Identification of soluble forms of the fibroblast growth factor receptor in blood.

We have purified three acidic (FGF-1) and basic (FGF-2) fibroblast growth factor binding proteins (FGF-BP1, FGF-BP2, and FGF-BP3) from human plasma and calf serum and demonstrate the presence of these circulating FGF-BPs in blood. Each are truncated forms of the high-affinity FGF receptor (FGFR-1). FGF-BP1 and FGF-BP2 have estimated molecular masses of 70-85 kDa and 55-60 kDa, respectively, and are detected by using 125I-labeled FGF-2 ligand blotting.

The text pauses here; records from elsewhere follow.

(* ===== verification/_CoqProject ===== *)
-Q . S2P
Prelude.v
Float.v
Ip.v
Strings.v
Bytes.v
Wire.v
Hpack.v
HpackSpec.v
Http2.v
Http2Facts.v
Url.v
Solver.v
Host.v
Date.v
Tls.v
TlsFacts.v
Core.v
ThirdParty.v
Traps.v
TlsEdge.v
Config.v
Validation.v
Firewall.v
Store.v
StoreFacts.v
StoreSpec.v
Detector.v
Defense.v
DefenseFacts.v
Tail.v
TailFacts.v
ValidationFacts.v
Admission.v
Proto.v
Endpoints.v
Admin.v
Html.v
Rate.v
Rule.v
Scoring.v
Pending.v
Maze.v
MazeFacts.v
Condition.v
Census.v
Challenge.v
TlsEdgeFacts.v
Proxy.v
Document.v
Policy.v
Networks.v
Deception.v
Renderer.v
NetworksFacts.v
WebConfig.v
Kdl.v
State.v
ConfigFacts.v
ProxyFacts.v
StateFacts.v
Crawler.v
Reload.v
Control.v
ReloadFacts.v
Session.v
Evaluate.v
Finalize.v
Pipeline.v
PipelineFacts.v
Listen.v
Offense.v
Verify.v
Page.v
Lookups.v
Routes.v
RoutesFacts.v
Monitor.v
EndpointsFacts.v
Daemon.v
DaemonFacts.v
(* ===== verification/Float.v ===== *)
(** * Numbers with fractions

    The operations on [f64] the program uses, as the floating-point numbers of the
    standard library compute them. *)

From Stdlib Require Import SpecFloat.
From S2P Require Import Prelude.

Local Open Scope N_scope.

(** [f64]: a 53-bit mantissa, rounded to even. *)
Definition f64 : Type := spec_float.
Definition f64_of (n : N) : f64 := binary_normalize 53 1024 (Z.of_N n) 0 false.
Definition f64_div : f64 -> f64 -> f64 := SFdiv 53 1024.
Definition f64_mul : f64 -> f64 -> f64 := SFmul 53 1024.
Definition f64_sub : f64 -> f64 -> f64 := SFsub 53 1024.
Definition f64_add : f64 -> f64 -> f64 := SFadd 53 1024.
(** [f64::min] of numbers. *)
Definition f64_min (x y : f64) : f64 := if SFltb x y then x else y.
(** [f64::mul_add]: of finite numbers the exact product and sum, rounded once. *)
Definition f64_mul_add (x y z : f64) : f64 :=
  let term s m e low := ((if (s : bool) then Z.neg m else Z.pos m) * 2 ^ (e - low))%Z in
  match x, y, z with
  | S754_finite sx mx ex, S754_finite sy my ey, S754_finite sz mz ez =>
      let low := Z.min (ex + ey)%Z ez in
      binary_normalize 53 1024 (term (xorb sx sy) (mx * my)%positive (ex + ey)%Z low + term sz mz ez low)%Z low false
  | _, _, _ => f64_add (f64_mul x y) z
  end.
(** [Duration::as_secs_f64], of nanoseconds. *)
Definition as_secs_f64 (ns : N) : f64 :=
  f64_add (f64_of (ns / 1000000000)) (f64_div (f64_of (ns mod 1000000000)) (f64_of 1000000000)).

(** A third of a second three times is less than one in two roundings and one in one. *)
Example mul_add_rounds_once :
  let third := f64_div (f64_of 1) (f64_of 3) in
  let minus_one := f64_sub (f64_of 0) (f64_of 1) in
  (SFeqb (f64_add (f64_mul third (f64_of 3)) minus_one) (f64_of 0), SFltb (f64_mul_add third (f64_of 3) minus_one) (f64_of 0)) =
  (true, true).
Proof. cbv zeta. vm_refl. Qed.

Immunoblotting with four distinct antibodies to FGFR-1 reveals that FGF-BP1 and FGF-BP2 are immunologically and biochemically related to the extracellular domain of FGFR-1. Reverse-phase HPLC chromatography resolves FGF-BP2 into two proteins with estimated molecular masses of 55 kDa and 60 kDa. Protein sequencing of the amino terminus of FGF-BP2 and FGF-BP3 reveals identity with the extracellular domain of the two-IgG-loop form of human FGFR-1. The FGF-BPs do not require heparin to bind FGF-2 on affinity columns, but heparin does enhance their recovery from blood. These FGF-BPs may play an important physiological role in regulating the biological activity of FGF and the other members of the FGF family of growth factors.